= George Munro, 5th Baron of Foulis =

George Munro, 5th Baron of Foulis was the seventh traditional chief of the Scottish, Clan Munro.

There is no longer any existing contemporary evidence for George's existence; however according to early 18th-century historian Alexander Nisbet there was once proof of his existence. Nisbet, was known as a reliable and careful scholar and usually provided a source if possible. In this case he cites a charter which he says was received by George Munro from the Earl of Sutherland during the reign of King Alexander II of Scotland. Nisbet claims the charter to have read as: Clarissimo & fidelissimo Confanguineo Georgio Munro de Foules. Unfortunately this charter cannot now be traced.

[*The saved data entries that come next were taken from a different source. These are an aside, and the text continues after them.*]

(** [max(x, 0.0)]: Python returns the second argument only when it is
    greater than the first. *)
Definition max0 (x : float) : float :=
  if PrimFloat.ltb x 0%float then 0%float else x.

End Float.

Section Entropy.

(** [math.log2] on an integer argument, as the C library computes it. *)
Variable log2 : Z → float.

Definition estimate_entropy_bits (password : string) : float :=
  let charset := charset_size password in
  if (charset =? 0)%Z then 0%float
  else
    let bits := (Float.of_len (String.length password) * log2 charset)%float in
    let bits :=
      if Re.search_alt COMMON_SUBSTRINGS (Py.lower password)
      then (bits - 10)%float else bits in
    Float.max0 bits.

End Entropy.

(** Exceptions and results. *)
Inductive exn : Type :=
| KeyError (key : string)
| TypeError
| FileNotFoundError (path : string).

Inductive result (A : Type) : Type :=
| Ok (a : A)
| Raise (e : exn).
Arguments Ok {A} a.
Arguments Raise {A} e.

Definition rbind {A B} (r : result A) (k : A → result B) : result B :=
  match r with
  | Ok a => k a
  | Raise e => Raise e
  end.

(** The values a caller can put in a policy dictionary. *)
#[warnings="-register-all"]
Inductive value : Type :=
| VNone
| VBool (b : bool)
| VInt (n : Z)
| VStr (s : string)
| VList (l : list value).

Module Dict.

(** [d[k]]. *)
Definition getitem (d : gmap string value) (k : string) : result value :=
  match d !! k with
  | Some v => Ok v
  | None => Raise (KeyError k)
  end.

(** [d.get(k, dflt)]; [d.get(k)] has [dflt = None]. *)
Definition get (d : gmap string value) (k : string) (dflt : value) : value :=
  default dflt (d !! k).

End Dict.

(** Truth value of an object in a condition. *)
Definition truthy (v : value) : bool :=
  match v with
  | VNone => false
  | VBool b => b
  | VInt n => negb (n =? 0)%Z
  | VStr s => negb (String.eqb s "")
  | VList l => negb (bool_decide (l = []))
  end.

(** [n < v] for an integer [n]: only numbers compare with an integer. *)
Definition int_lt (n : Z) (v : value) : result bool :=
  match v with
  | VInt m => Ok (n <? m)%Z
  | VBool b => Ok (n <? (if b then 1 else 0))%Z
  | _ => Raise TypeError
  end.

(** The items a [for] loop draws from an object. *)
Definition iterate (v : value) : result (list value) :=
  match v with
  | VList l => Ok l
  | VStr s => Ok (VStr <$> Py.chars s)
  | _ => Raise TypeError
  end.

Definition default_policy : gmap string value :=
  list_to_map
    [ ("min_length", VInt 8); ("require_upper", VBool true);
      ("require_digit", VBool true);
      ("ban_substrings", VList [VStr "password"; VStr "1234"]) ].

George Munro, 5th Baron of Foulis also appears on the Munro family tree of 1734.

Late 19th century author Alexander Mackenzie also mentions this George Munro. However, he states that George was merely a witness to this charter from William, Earl of Sutherland to the Archdeacon of Moray, dated 1232 -1237 and concludes that this confirms the tradition that Hugh Freskyn who was the grandfather of William, Earl of Sutherland bore the same relation to George Munro of Fowlis. However, Mackenzie only quotes Nisbet's work as a source, which has been mentioned above. Mackenzie gives the same charter reading provided by Nisbet, only the spelling of George differs: Clarissimo & fidelissimo Confanguineo Georgis Munro de Foules.

Mackenzie goes on to say that George received all of his Ross-shire lands in a charter before 1249 during the reign of Alexander II and that George died in 1269, although this is not mentioned by Nisbet.

George was succeeded by his son Robert Munro, 6th Baron of Foulis.